‘We need a workhorse and not a Cadillac’
Brooklyn firefighters seeking new pumper tanker to add to fleet
West Hants council is putting the brakes on purchasing another new vehicle for the Brooklyn Fire Department, at least until it has a better understanding of the equipment currently operating within the municipality.
Deputy fire chief Wayne Swinimer and Capt. Brian Barker made a presentation to councillors June 26, requesting a com- mittee be struck to plan for the purchase of a new pumper tanker. Swinimer said
the vehicle would replace Engine 1, the first custom fire engine bought for Brooklyn in 1987, presently housed in the substation in Three Mile Plains.
Swinimer said Brooklyn was looking to right-size its fleet, not upsize or downsize.
“For the safety of our membership and the protection of the citizens of West Hants, I feel that Engine 1 must be retired in 2019 and replaced with a new pumper tanker,” he told councillors.
Council heard that the fire department didn’t believe the existing truck would pass its safety inspection at the end of June as “the body is corroding out and small cracks around doors are appearing.” All black iron pipes need to be replaced on the pumper and the fire pump has not passed a flow test in about five years. It was noted, however, that the truck was refurbished about 15 years ago “with great success.”
Council questioned why this was the first time it was hearing about the dire need to have the vehicle replaced. The chief administrative officer said he had accidentally left the item off of the 20182019 budget documents.
Councillors also shared concerns over spending more money.
“I just want to remind council that we’ve had Substation 2 open for 18 months. This is something I think we should’ve known at the time we opened that. It should have been something we were budgeting for,” said Coun. Kathy Monroe.
Coun. Jennifer Daniels asked if the municipality has completed a fire risk assessment - a report that shows what fire apparatus is needed to efficiently serve the region, and where that equipment should be housed for optimal deployment.
There was a general consensus around the table that council needs to know what items firefighters have available.
$1 million ballpark
After reviewing Swinimer’s presentation, Monroe said she was concerned that Station 2 was becoming a clone of Brooklyn’s main station. The presentation indicated there should be one squad, one pumper/ tanker, one tanker, and one light rescue in each station. Brooklyn’s main station also houses specialized pieces of equipment, such as the 105- foot aerial truck, a medium rehab/ squad unit, a special operations trailer for ice rescue and a RTV/ wildland rescue vehicle.
Monroe said the Three Mile Plains location was never intended to be a standalone fire department.
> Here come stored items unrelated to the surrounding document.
(** A revoked sub-technique of the tactic execution. *)
Definition revoked_subtechnique : json :=
  JObj [("type", JStr "attack-pattern");
        ("revoked", JTrue);
        ("x_mitre_is_subtechnique", JTrue);
        ("external_references", JArr [JObj [("external_id", JStr "T1059.002")]]);
        ("kill_chain_phases", JArr [JObj [("phase_name", JStr "execution")]])].

(** A corpus that declares its tactic: the tactic, a sub-technique of it
    and a revoked one. *)
Definition tactic_corpus : json :=
  JObj [("objects", JArr [example_tactic "execution" "Execution";
                          example_subtechnique "T1059.001" ["execution"];
                          revoked_subtechnique])].

Definition example_usecase (name : string) (matches : list json) : json :=
  JObj [("usecase", JStr name);
        ("description", JStr "User executes programs from USB media");
        ("matches", JArr matches)].

(** The entry of a tactic with two sub-techniques, none of them matched. *)
Definition unmatched_entry : tactic_coverage :=
  {| matched := 0; total := 2; coverage_percent := NFloat (S754_zero false) |}.

(** The arguments, the terminal and the network of an example run. *)
Definition shell_args : Args.t :=
  {| Args.semantic_model := "all-MiniLM-L6-v2";
     Args.input := "input.json";
     Args.output := "output.json";
     Args.mitrejson := "enterprise-attack.json";
     Args.removescore := false;
     Args.download := false |}.

Definition stub_input (answer : string) (prompt : string) : result string :=
  Ok answer.

Definition stub_get (url : string) : result file_content :=
  Ok (JsonText tactic_corpus).

Definition stub_print (coverage : dict tactic_coverage) : result unit := Ok tt.

(** The use cases and the corpus are there, the output is not. *)
Definition shell_world : world :=
  {| files := ("enterprise-attack.json", JsonText tactic_corpus) :: files stub_world;
     log := [] |}.

Definition shell_world_after : world :=
  snd (main stub_model stub_encode stub_top (stub_input "n") stub_get stub_print
         shell_args shell_world).

(** The same with an output file written by an earlier run. *)
Definition written_world : world :=
  {| files := ("output.json", JsonText (JArr [])) :: files shell_world;
     log := [] |}.

(** A corpus file without the key [objects]. *)
Definition objectless_world : world :=
  {| files := [("enterprise-attack.json", JsonText (JObj [("type", JStr "bundle")]))];
     log := [] |}.

(* ================================================================== *)
(** ** Keys, sets and dicts *)

Lemma pykey_eqb_eq (a b : pykey) : pykey_eqb a b = true <-> a = b.
Proof.
  destruct a, b; simpl; split; intro H; try discriminate; try reflexivity.
  - apply String.eqb_eq in H. now subst.
  - inversion H. apply String.eqb_refl.
  - apply andb_true_iff in H as [H1 H2].
    apply Z.eqb_eq in H1, H2. now subst.
  - inversion H. now rewrite !Z.eqb_refl.
  - apply Bool.eqb_prop in H. now subst.
  - inversion H. apply Bool.eqb_reflx.
Qed.

Lemma py_eqb_eq (a b : atom) : py_eqb a b = true <-> key_of a = key_of b.
Proof. apply pykey_eqb_eq. Qed.

Lemma py_eqb_refl (a : atom) : py_eqb a a = true.
Proof. now apply py_eqb_eq. Qed.

(** [==] only sees the key. *)
Lemma py_eqb_key (a a' b : atom) :
  key_of a = key_of a' -> py_eqb a b = py_eqb a' b.
Proof. unfold py_eqb. now intros ->. Qed.

Lemma py_eqb_key_r (a b b' : atom) :
  key_of b = key_of b' -> py_eqb a b = py_eqb a b'.
Proof. unfold py_eqb. now intros ->. Qed.

Lemma set_mem_In (a : atom) (s : pyset) :
  set_mem a s = true <-> In (key_of a) (map key_of s).
Proof.
  unfold set_mem. rewrite existsb_exists, in_map_iff. split.
  - intros (x & Hx & E). apply py_eqb_eq in E. eauto.
  - intros (x & E & Hx). exists x. split; [assumption|]. now apply py_eqb_eq.
Qed.

Lemma set_add_In (a : atom) (s : pyset) (k : pykey) :
  In k (map key_of (set_add a s)) <-> k = key_of a \/ In k (map key_of s).
Proof.
  unfold set_add. destruct (set_mem a s) eqn:E.
  - apply set_mem_In in E. split; [tauto|]. intros [->|H]; assumption.
  - rewrite map_app, in_app_iff. simpl. intuition congruence.
Qed.

Lemma set_add_NoDup (a : atom) (s : pyset) :
  NoDup (map key_of s) -> NoDup (map key_of (set_add a s)).
Proof.
  intros H. unfold set_add. destruct (set_mem a s) eqn:E; [assumption|].
  rewrite map_app. simpl.
  apply NoDup_rev in H. rewrite <- (rev_involutive (_ ++ _)).
  apply NoDup_rev. rewrite rev_app_distr. simpl. constructor; [|assumption].
  rewrite <- in_rev. intros Hin. apply set_mem_In in Hin. congruence.
Qed.

Lemma set_add_nonempty (a : atom) (s : pyset) : set_add a s <> [].
Proof.
  unfold set_add. destruct (set_mem a s) eqn:E.
  - destruct s; [discriminate|]. discriminate.
  - destruct s; discriminate.
Qed.

Lemma set_subset_incl (a b : pyset) :
  set_subset a b = true <-> incl (map key_of a) (map key_of b).
Proof.
  unfold set_subset. rewrite forallb_forall. split.
  - intros H k Hk. apply in_map_iff in Hk as (x & <- & Hx).
    apply set_mem_In. now apply H.
  - intros H x Hx. apply set_mem_In. apply H. now apply in_map.
Qed.


(** Two sets without repetition, one inside the other. *)
Lemma set_subset_length (a b : pyset) :
  NoDup (map key_of a) -> set_subset a b = true ->
  (List.length a <= List.length b)%nat.
Proof.
  intros Ha Hs. apply set_subset_incl in Hs.
  rewrite <- (length_map key_of a), <- (length_map key_of b).
  now apply NoDup_incl_length.
Qed.

Lemma dict_lookup_key {V : Type} (k k' : atom) (d : dict V) :
  key_of k = key_of k' -> dict_lookup k d = dict_lookup k' d.
Proof.
  intros E. induction d as [|[x v] d IH]; simpl; [reflexivity|].
  rewrite (py_eqb_key k k' x E). now rewrite IH.
Qed.

Lemma dict_get_key {V : Type} (k k' : atom) (d : dict V) (default : V) :
  key_of k = key_of k' -> dict_get d k default = dict_get d k' default.
Proof. intros E. unfold dict_get. now rewrite (dict_lookup_key k k' d E). Qed.

Lemma dict_lookup_set {V : Type} (d : dict V) (k k' : atom) (v : V) :
  dict_lookup k (dict_set d k' v) =
  if py_eqb k k' then Some v else dict_lookup k d.
Proof.
  induction d as [|[x w] d IH]; simpl.
  - reflexivity.
  - destruct (py_eqb k' x) eqn:E; simpl.
    + apply py_eqb_eq in E. rewrite (py_eqb_key_r k k' x E).
      now destruct (py_eqb k x).
    + rewrite IH. destruct (py_eqb k x) eqn:F; [|reflexivity].
      destruct (py_eqb k k') eqn:G; [|reflexivity].
      apply py_eqb_eq in F, G.
      assert (py_eqb k' x = true) by (apply py_eqb_eq; congruence).
      congruence.
Qed.
(** * The MAF dot-plot builder of [report_utils.py]

    A shallow embedding of [dotplot_assembly]
    (bin/workflow_glue/report_utils/report_utils.py, lines 165-226) and the
    properties of its line parser and of its coordinate transform.

    Modelling conventions.
    - Text is a [string] whose characters are read as code points below 256.
    - The open file [maf] is the list of the lines still to be read, each
      with its terminating line feed; [readline] at the end of the file
      returns the empty string, as Python's does.
    - Exceptions are values of type [exn]; a computation that may raise has
      type [result A].  The spec's FormatError is Python's [IOError], its
      UninitializedValueError is [UnboundLocalError].
    - The numeric columns of the data frame are 64-bit: the conversion of a
      column to [int] raises [OverflowError] on an integer outside the
      signed 64-bit range, and the sums and differences of columns wrap
      around in two's complement ([wrap64]).  The column [rend] of the
      forward pass is created by an assignment under a mask, so it is a
      column of 64-bit floats: a cell outside the mask holds NaN, modelled
      by [None], and an integer stored in it is rounded to the nearest float
      ([float64], ties to even), modelled by the integer that float denotes.
      [read_length] is a Python integer, of any size.
    - Of the table library the model keeps what the function relies on: a
      frame made of records of unequal length fills the short ones with
      [None] and needs the longest to have one text per column name; the
      conversion of a column to [int] applies Python's [int] to each cell
      and stores the result in 64 bits;
      a row selection, a column assignment and an assignment under a mask
      work row by row, on rows that keep their order. *)

From Stdlib Require Import ZArith List String Ascii Bool Lia.
Import ListNotations.

Local Open Scope string_scope.
Local Open Scope Z_scope.

(** ** Exceptions *)

Inductive exn : Type :=
| IOError (msg : string)
| IndexError
| ValueError
| TypeError
| OverflowError
| UnboundLocalError.

Inductive result (A : Type) : Type :=
| Ok (a : A)
| Raise (e : exn).

Arguments Ok {A} a.
Arguments Raise {A} e.

Definition bind {A B : Type} (m : result A) (k : A -> result B) : result B :=
  match m with
  | Ok a => k a
  | Raise e => Raise e
  end.

Notation "x <- m ;; k" := (bind m (fun x => k))
  (at level 61, m at next level, right associativity).

Fixpoint mapM {A B : Type} (f : A -> result B) (l : list A) : result (list B) :=
  match l with
  | [] => Ok []
  | x :: l' => y <- f x ;; ys <- mapM f l' ;; Ok (y :: ys)
  end.

(** ** Python's string primitives *)

Module Py.

Definition code (c : ascii) : N := N_of_ascii c.

(** [str.isspace] on one character: the separators of [str.split()]. *)
Definition isspace (c : ascii) : bool :=
  let n := code c in
  ((9 <=? n) && (n <=? 13) || (28 <=? n) && (n <=? 32)
   || (n =? 133) || (n =? 160))%N.

(** The white space [int] strips from a text: as [isspace], without the
    four control characters 28 to 31. *)
Definition int_space (c : ascii) : bool :=
  let n := code c in
  ((9 <=? n) && (n <=? 13) || (n =? 32) || (n =? 133) || (n =? 160))%N.

(** [s.startswith(prefix)] *)
Definition startswith (s prefix : string) : bool := String.prefix prefix s.

(** [sub in s] *)
Fixpoint contains (sub s : string) : bool :=
  startswith s sub ||
  match s with
  | EmptyString => false
  | String _ s' => contains sub s'
  end.

Fixpoint rev_string (acc s : string) : string :=
  match s with
  | EmptyString => acc
  | String c s' => rev_string (String c acc) s'
  end.

(** [s.split()]: the maximal runs of characters that are not white space.
    [cur] holds the token being read, last character first. *)
Definition flush (cur : string) (toks : list string) : list string :=
  match cur with
  | EmptyString => toks
  | _ => rev_string "" cur :: toks
  end.

Fixpoint split_ws (cur s : string) : list string :=
  match s with
  | EmptyString => flush cur []
  | String c s' =>
      if isspace c then flush cur (split_ws "" s')
      else split_ws (String c cur) s'
  end.

Definition split (s : string) : list string := split_ws "" s.

(** [s.split(sep)] for a separator that is not empty: the pieces between
    the occurrences of [sep], found from the left and not overlapping.
    [skip] counts the characters of a found separator still to pass. *)
Fixpoint split_at (sep : string) (skip : nat) (cur s : string) : list string :=
  match s with
  | EmptyString => [rev_string "" cur]
  | String c s' =>
      match skip with
      | S k => split_at sep k cur s'
      | O =>
          if startswith s sep
          then rev_string "" cur :: split_at sep (String.length sep - 1) "" s'
          else split_at sep O (String c cur) s'
      end
  end.

Definition split_sep (s sep : string) : list string := split_at sep O "" s.

(** [l[i:j]] for indices within [0 .. ] *)
Definition slice {A : Type} (i j : nat) (l : list A) : list A :=
  firstn (j - i) (skipn i l).

(** [int(s)] in base ten: white space around, an optional sign, then
    digits, where single underscores may stand between digits.  The bound
    that recent versions put on the number of digits is not modelled. *)
Definition digit (c : ascii) : option Z :=
  let n := code c in
  if ((48 <=? n) && (n <=? 57))%N then Some (Z.of_N n - 48) else None.

Definition is_underscore (c : ascii) : bool := (code c =? 95)%N.

(** [digits acc after_digit s]: reads the digits of [s] into [acc];
    [after_digit] says that the previous character was a digit, so that an
    underscore may follow. *)
Fixpoint digits (acc : Z) (after_digit : bool) (s : string) : option Z :=
  match s with
  | EmptyString => if after_digit then Some acc else None
  | String c s' =>
      match digit c with
      | Some d => digits (10 * acc + d) true s'
      | None =>
          if is_underscore c && after_digit then
            match s' with
            | EmptyString => None
            | String c' _ =>
                match digit c' with
                | Some _ => digits acc false s'
                | None => None
                end
            end
          else None
      end
  end.
(** * Persistence layer of the AI Study Assistant (src/pro.py)

    A shallow embedding of [DatabaseManager]: the connection gateway, the
    query executor, the additive column migration of [init_db] and the
    repository methods built on the executor, followed by the properties
    proved about them.

    The [sqlite3] module is not code of this program.  The executor is
    written against an interface of the storage engine ([Sqlite3]); the
    repositories run on an instance of it that interprets exactly the
    statements the program issues over tables kept as lists of rows. *)

From Stdlib Require Import String Ascii List ZArith NArith Bool Lia.
From Stdlib Require Import Permutation Sorted OrderedTypeEx.
Import ListNotations.
Local Open Scope string_scope.
Local Open Scope list_scope.

(** ** Python values at the storage boundary *)

(** Exceptions, by the classes the handlers of the program tell apart:
    [sqlite3.OperationalError], the rest of the [sqlite3.Error] hierarchy,
    and exceptions outside of it. *)
Inductive exn : Type :=
| OperationalError (msg : string)
| IntegrityError (msg : string)
| OtherSqliteError (msg : string)
| PyException (msg : string).
(** * The "New File" action of tk-multi-workfiles2

    A shallow embedding of
    [python/tk_multi_workfiles/actions/new_file_action.py]:
    the static check [NewFileAction.can_do_new_file] and the method
    [NewFileAction.execute], which sequences calls into the host
    framework (folder creation, template validation, scene hooks,
    context change, metrics) and reports failures in a message box.

    Python control flow is modelled by a small monad whose computations
    thread the state of the host application, emit a chronological list
    of observable events and complete normally, by [return], or by
    [raise].

    The method is embedded twice.  In [execute] the six calls into the
    host may raise, while logging, [str(e)] and the message box return
    normally: this is the embedding for what is called, in which
    order, with which arguments and what the dialog shows.  In
    [Strict.execute] every operation may raise or not return at all:
    this is the embedding for what [execute] contains and how it
    ends.  [strict_run_with_reliable_helpers] relates the two. *)

From Stdlib Require Import String Ascii List Bool ZArith Lia Sorted.
Import ListNotations.
Open Scope string_scope.

(** ** Python values and truthiness *)

#[warnings="-register-all"]
Inductive pyval : Type :=
| PyNone
| PyBool (b : bool)
| PyInt (z : Z)
| PyStr (s : string)
| PyDict (items : list (string * pyval)).

(** [bool(v)] *)
Definition truthy (v : pyval) : bool :=
  match v with
  | PyNone => false
  | PyBool b => b
  | PyInt z => negb (Z.eqb z 0)
  | PyStr s => negb (String.eqb s "")
  | PyDict items => match items with [] => false | _ :: _ => true end
  end.

(** [a or b] and [a and b] return one of their operands. *)
Definition py_or (a b : pyval) : pyval := if truthy a then a else b.
Definition py_and (a b : pyval) : pyval := if truthy a then b else a.

(** ** Exceptions

    Three families of exception classes matter to the handlers of
    [execute]: [sgtk.TankError] and its subclasses, the other subclasses
    of [Exception], and the classes that derive from [BaseException]
    only ([KeyboardInterrupt], [SystemExit], [GeneratorExit]). *)

Inductive exn_class : Type :=
| ClsTankError
| ClsException
| ClsBaseException.

(** An exception object; [exn_str e] is [str(e)]. *)
Record exn : Type := mkExn { exn_cls : exn_class; exn_str : string }.

(** [isinstance(e, TankError)]: what [except TankError] catches. *)
Definition isinstance_TankError (e : exn) : bool :=
  match exn_cls e with ClsTankError => true | _ => false end.

(** [isinstance(e, Exception)]: what [except Exception] catches. *)
Definition isinstance_Exception (e : exn) : bool :=
  match exn_cls e with ClsBaseException => false | _ => true end.

(** A bare [except:] catches every exception. *)
Definition isinstance_BaseException (_ : exn) : bool := true.
(** * Question actions of the Q&A platform (src/lib/actions/question.action.ts)

    A shallow embedding of the server actions over the document store:
    the five collections are lists of documents in natural (insertion)
    order, every action is a function on an explicit world (store, console,
    invalidated cache paths) that either completes normally or throws. *)

From Stdlib Require Import ZArith String Ascii List Bool Lia.
From Stdlib Require Import Sorted Permutation.
From stdpp Require Import base tactics decidable option list numbers strings.

Local Open Scope string_scope.
Local Open Scope Z_scope.
Local Open Scope list_scope.

(** ** Documents *)

(** Object identifiers, in the order in which the store hands them out. *)
Definition ObjectId := N.
Bind Scope N_scope with ObjectId.

(** Modelled from the spec: the schemas of the five models
    (@/database/*.model), which the action file imports and which are not
    part of it.  The records hold the fields of the data model that the
    actions read or write, and the answers array whose size the unanswered
    filter asks for. *)

Module User.
Record t := mk {
  _id : ObjectId;
  clerkId : string;
  reputation : Z }.
End User.

Module Tag.
Record t := mk {
  _id : ObjectId;
  name : string;
  questions : list ObjectId }.
End Tag.

Module Question.
Record t := mk {
  _id : ObjectId;
  title : string;
  content : string;
  author : ObjectId;
  tags : list ObjectId;
  upvotes : list ObjectId;
  downvotes : list ObjectId;
  views : Z;
  answers : list ObjectId;
  createdAt : Z }.
End Question.

Module Interaction.
Record t := mk {
  _id : ObjectId;
  user : ObjectId;
  action : string;
  question : ObjectId;
  tags : list ObjectId }.
End Interaction.

Module Answer.
Record t := mk {
  _id : ObjectId;
  question : ObjectId }.
End Answer.

(** Every model exposes the identifier of its documents. *)
Class Document (A : Type) := doc_id : A → ObjectId.

#[global] Instance user_document : Document User.t := User._id.
#[global] Instance tag_document : Document Tag.t := Tag._id.
#[global] Instance question_document : Document Question.t := Question._id.
#[global] Instance interaction_document : Document Interaction.t :=
  Interaction._id.
#[global] Instance answer_document : Document Answer.t := Answer._id.
(** * The I/O port dispatcher of the Magenta kernel

    A shallow embedding of [kernel/lib/magenta/io_port_dispatcher.cpp]:
    packets ([IOP_Packet]), the port ([IOPortDispatcher]) with its FIFO of
    packets and its set of observers, and the operations [Queue], [Wait],
    [Bind], [Unbind], [CancelObserver] and [on_zero_handles].

    Kernel objects live in one heap, a finite map from addresses to
    objects; [new] takes a fresh address and [delete] removes the entry.
    A [delete] of an address that holds no object is recorded as a fault.
    The methods of the port run on a [world]: the fields of the port, the
    heap, and the state trackers of the watched objects. *)

From stdpp Require Import gmap list.

#[local] Open Scope Z_scope.

(** ** Statuses, sizes, addresses *)

Definition mx_status_t := Z.
Definition mx_size_t := N.
Definition mx_signals_t := N.

(** Success is status zero; every error code differs from it. *)
Definition NO_ERROR : mx_status_t := 0.

(** Kernel addresses, user addresses. A null pointer is [None]. *)
Definition ptr := positive.
Definition uptr := Z.

(** [Handle*]: handles are compared by address only. *)
Definition handle_ptr := positive.

(** The conversion of an integer to C++ [bool]. *)
Definition bool_of_int (z : Z) : bool := negb (z =? 0).

(** ** What the file takes from the rest of the kernel

    The error codes of [err.h], the event primitive of [kernel/event.h],
    the user-copy routines, the state tracker of a watched object and the
    layout of [mx_packet_header_t] are declared outside this file; they
    are parameters of the development. *)
Class Kernel := {
  (* err.h *)
  ERR_NO_MEMORY : mx_status_t;
  ERR_NOT_SUPPORTED : mx_status_t;
  ERR_NOT_AVAILABLE : mx_status_t;
  ERR_NOT_ENOUGH_BUFFER : mx_status_t;
  ERR_BAD_HANDLE : mx_status_t;
  (* kernel/event.h: the state of an event, its initialisation with
     EVENT_FLAG_AUTOUNSIGNAL, and event_signal_etc, which returns the
     number of threads it woke *)
  event_t : Type;
  event_init : bool -> event_t;
  event_signal_etc : event_t -> bool -> mx_status_t -> Z * event_t;
  (* user memory and the two copy routines: each returns its status and
     what the destination holds afterwards *)
  user_mem : Type;
  magenta_copy_from_user :
    user_mem -> uptr -> list Byte.byte -> mx_size_t -> mx_status_t * list Byte.byte;
  copy_to_user :
    user_mem -> uptr -> list Byte.byte -> mx_size_t -> mx_status_t * user_mem;
  (* the content of freshly allocated memory *)
  uninitialized : mx_size_t -> list Byte.byte;
  (* sizeof(IOP_Packet), and the largest value of size_t *)
  sizeof_IOP_Packet : N;
  SIZE_MAX : N;
  (* mx_packet_header_t: the store to its [type] field *)
  MX_IO_PORT_PKT_TYPE_USER : Z;
  store_header_type : Z -> list Byte.byte -> list Byte.byte;
  (* the rights of a handle *)
  MX_RIGHT_DUPLICATE : Z;
  MX_RIGHT_TRANSFER : Z;
  MX_RIGHT_READ : Z;
  MX_RIGHT_WRITE : Z;
  (* magenta/state_tracker.h *)
  StateTracker : Type;
  is_waitable : StateTracker -> bool;
  AddObserver : StateTracker -> ptr -> mx_status_t * StateTracker;
  RemoveObserver : StateTracker -> ptr -> StateTracker
}.

(** ** Objects *)

(** [IOP_Packet]: the payload length and, placed right after the object in
    the same allocation, the payload. *)
Record IOP_Packet := mkPacket {
  data_size : mx_size_t;
  payload : list Byte.byte
}.

(** The lifecycle flag of an observer. *)
Inductive State := NEW | UNBOUND | CANCELLED.

#[global] Instance State_eq_dec : EqDecision State.
Proof. solve_decision. Defined.

(** [IOPortObserver]: the watched handle, the signals of interest, the
    caller's key and the lifecycle flag. *)
Record IOPortObserver := mkObserver {
  get_handle : handle_ptr;
  get_signals : mx_signals_t;
  get_key : N;
  get_state : State
}.

Inductive object :=
| ObjPacket (pk : IOP_Packet)
| ObjObserver (ob : IOPortObserver).

Inductive fault :=
| BadDelete (p : ptr)
| NullTracker (h : handle_ptr).

Section Dispatcher.
Context `{K : Kernel}.

(** The fields of [IOPortDispatcher]. *)
Record IOPortDispatcher := mkDispatcher {
  options_ : N;
  no_clients_ : bool;
  packets_ : list ptr;
  observers_ : list ptr;
  event_ : event_t
}.

Record world := mkWorld {
  port : IOPortDispatcher;
  heap : gmap ptr object;
  trackers : gmap handle_ptr StateTracker;
  faults : list fault;
  yields : nat
}.

Definition set_port (d : IOPortDispatcher) (w : world) : world :=
  mkWorld d (heap w) (trackers w) (faults w) (yields w).
Definition set_heap (h : gmap ptr object) (w : world) : world :=
  mkWorld (port w) h (trackers w) (faults w) (yields w).
Definition set_trackers (t : gmap handle_ptr StateTracker) (w : world) : world :=
  mkWorld (port w) (heap w) t (faults w) (yields w).
Definition add_fault (f : fault) (w : world) : world :=
  mkWorld (port w) (heap w) (trackers w) (faults w ++ [f]) (yields w).
Definition thread_yield (w : world) : world :=
  mkWorld (port w) (heap w) (trackers w) (faults w) (S (yields w)).

Definition set_no_clients (b : bool) (d : IOPortDispatcher) : IOPortDispatcher :=
  mkDispatcher (options_ d) b (packets_ d) (observers_ d) (event_ d).
Definition set_packets (q : list ptr) (d : IOPortDispatcher) : IOPortDispatcher :=
  mkDispatcher (options_ d) (no_clients_ d) q (observers_ d) (event_ d).
Definition set_observers (o : list ptr) (d : IOPortDispatcher) : IOPortDispatcher :=
  mkDispatcher (options_ d) (no_clients_ d) (packets_ d) o (event_ d).
Definition set_event (e : event_t) (d : IOPortDispatcher) : IOPortDispatcher :=
  mkDispatcher (options_ d) (no_clients_ d) (packets_ d) (observers_ d) e.
(** * Star-Graph-Connected-Components (SGCC) of
      tools/distributed_deduplication/dedup_utils.py

    A shallow embedding of [large_star_map], [large_star_reduce],
    [small_star_map], [small_star_reduce] and the driver [find_components],
    together with the part of the RDD interface the driver is written in.

    NodeIDs are Python integers, hence [Z].  An RDD is a multiset whose
    iteration order the engine does not fix; it is embedded as a list, and
    every statement about a whole RDD is made up to membership. *)

From Stdlib Require Import ZArith List Bool Lia Permutation.
From Stdlib Require String.
Import ListNotations.
Local Open Scope Z_scope.

(** ** The RDD operations used by [find_components] *)

Module RDD.

Definition t (A : Type) : Type := list A.

Definition map {A B : Type} (f : A -> B) (r : t A) : t B := List.map f r.

Definition flatMap {A B : Type} (f : A -> list B) (r : t A) : t B :=
  List.flat_map f r.

Definition union {A : Type} (r s : t A) : t A := r ++ s.

Definition cache {A : Type} (r : t A) : t A := r.

Definition collect {A : Type} (r : t A) : list A := r.

Section WithEq.

Context {A : Type} (eq_dec : forall x y : A, {x = y} + {x <> y}).

Definition mem (x : A) (r : t A) : bool :=
  if in_dec eq_dec x r then true else false.

Definition distinct (r : t A) : t A := nodup eq_dec r.

(** [r.subtract(s)]: each value of [r] that is not contained in [s]. *)
Definition subtract (r s : t A) : t A :=
  filter (fun x => negb (mem x s)) r.

End WithEq.

(** [groupByKey]: one pair per distinct key, holding all the values stored
    under that key. *)
Definition groupByKey (r : t (Z * Z)) : t (Z * list Z) :=
  List.map
    (fun k => (k, List.map snd (filter (fun p => fst p =? k) r)))
    (nodup Z.eq_dec (List.map fst r)).
(** Stripping the modifiers is seen by [Equal] as soon as one field had
    one. *)
Lemma Equal_bare qs :
  NoDup (map name qs) ->
  Equal (TRecord (map bare qs)) (TRecord qs)
  = Ok (TBool (forallb (fun q => negb (readonly q) && negb (optional q)) qs)).
Proof.
  intros Hnd. rewrite Equal_identical. do 2 f_equal.
  destruct (forallb _ qs) eqn:Hall.
  - rewrite forallb_forall in Hall.
    replace (map bare qs) with qs; [apply identical_refl|].
    rewrite <- (map_id qs) at 1. apply map_ext_in. intros q Hq.
    specialize (Hall q Hq). apply andb_true_iff in Hall as [Hr Ho].
    apply negb_true_iff in Hr, Ho. symmetry. now apply bare_same.
  - apply not_true_is_false. intros Hid.
    assert (Hx : exists q, In q qs /\ negb (readonly q) && negb (optional q) = false).
    { clear - Hall. induction qs as [|q qs IH]; [discriminate|].
      simpl in Hall. apply andb_false_iff in Hall as [H|H].
      - exists q. split; [now left|exact H].
      - destruct (IH H) as [q' [Hin Hq']]. exists q'. split; [now right|exact Hq']. }
    destruct Hx as [q [Hq Hmod]].
    cbn [identical] in Hid. apply andb_true_iff in Hid as [_ Hid].
    rewrite forallb_forall in Hid. specialize (Hid q Hq).
    apply existsb_exists in Hid as [p [Hp Hsame]].
    apply andb_true_iff in Hsame as [Hsame _].
    apply in_map_iff in Hp as [q' [<- Hq']].
    assert (q' = q).
    { apply same_decl_name in Hsame. cbn [bare name] in Hsame.
      pose proof (lookup_self qs q Hnd Hq) as E1.
      pose proof (lookup_self qs q' Hnd Hq') as E2.
      rewrite Hsame in E2. congruence. }
    subst q'. unfold same_decl in Hsame. cbn [bare readonly optional] in Hsame.
    rewrite String.eqb_refl in Hsame. cbn [andb] in Hsame.
    destruct (readonly q), (optional q); discriminate.
Qed.

(** [MyOmit] of [src/3-Omit.ts] against [Pick<T, Exclude<keyof T, K>>]:
    [Equal] holds between them when no remaining field is [readonly] or
    optional, and only then. *)
Lemma MyOmit_against_PickExclude ps ks :
  well_formed ps -> incl ks (map name ps) ->
  exists x y,
    MyOmit (TRecord ps) (keys_of ks) = Ok x
    /\ PickExclude (TRecord ps) (keys_of ks) = Ok y
    /\ Equal x y
       = Ok (TBool (forallb (fun q => negb (readonly q) && negb (optional q))
                      (filter (fun p => negb (named ks p)) ps))).
Proof.
  intros Hwf Hincl. pose proof Hwf as [Hnd _].
  eexists. eexists. split; [now apply MyOmit_record|].
  split; [now apply PickExclude_record|].
  apply Equal_bare.
  pose (f := fun n => negb (existsb (String.eqb n) ks)).
  change (filter (fun p => negb (named ks p)) ps)
    with (filter (fun p => f (name p)) ps).
  rewrite (names_filter f ps). now apply NoDup_filter.
Qed.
When asked how much the new pumper tanker would cost, Swinimer said: “I guess the ballpark figure would be $1 million.”
As the municipality is looking to hire a fire services co-ordinator, it was recommended council holds off on purchasing new fire trucks until after the position is filled and a fire risk assessment is completed.
“I know in the past few years, we have spent millions of dollars on equipment. I think it’s time we have someone come in and tell us exactly what we need and how we need it,” said Coun. Randy Hussey.
“We’ve bought expensive trucks in the past. I think this time we need a workhorse and not a Cadillac. We don’t need all the chrome on it that some of the other trucks have when they were purchased,” he continued.
Brooklyn Station 1 currently has one pumper tanker. Warden Abraham Zebian asked if the neighbouring Windsor Fire Department has a pumper tanker. Swinimer, a former member there, said it did.
“If we’re looking at a regional fire service... we need to start figuring out what we have in this whole area and what needs to be where and what needs to be housed where,” Zebain said.
Zebian referenced a report that was prepared by a consultant when the former West Hants council was in the process of setting up its own fire service.
“We have a study that says the aerial truck needs to be at Station 2 so that takes up two bays right there. There’s only room for two more trucks. Either we built it wrong or we’re doing something wrong here. I think we’re making decisions without knowing the full picture,” said Zebian.
The aerial truck was purchased when the former council severed ties with the Windsor Fire Department. The truck cost more than $1.2 million and is presently housed in Brooklyn, not Station 2 in Three Mile Plains.
A previous consultant’s report indicated the aerial ladder truck should be maintained within three kilometres of commercial/industrial areas.
“For council and the efficiency of our tax dollars, we need to get our feet under this correctly,” said Zebian.
“I would like to see somebody come in and tell us what we have and where we need it and how to go forward.”
Martin Laycock, the chief administrative officer for West Hants, said he’s working on developing the fire services co-ordinator position but that role won’t be filled until next year.
“The reality is, we don’t have the budget to hire an individual until next year anyway. There’s nothing we can do until the next fiscal year,” said Laycock.
He also advised council that the Hantsport Fire Department will be coming forward soon with a request for a new truck as “they’ve delayed that over a number of years for budgetary reasons.”
That rescue truck is for Hantsport’s Station 2 site in Southwest Hants and is about two years past due for replacement.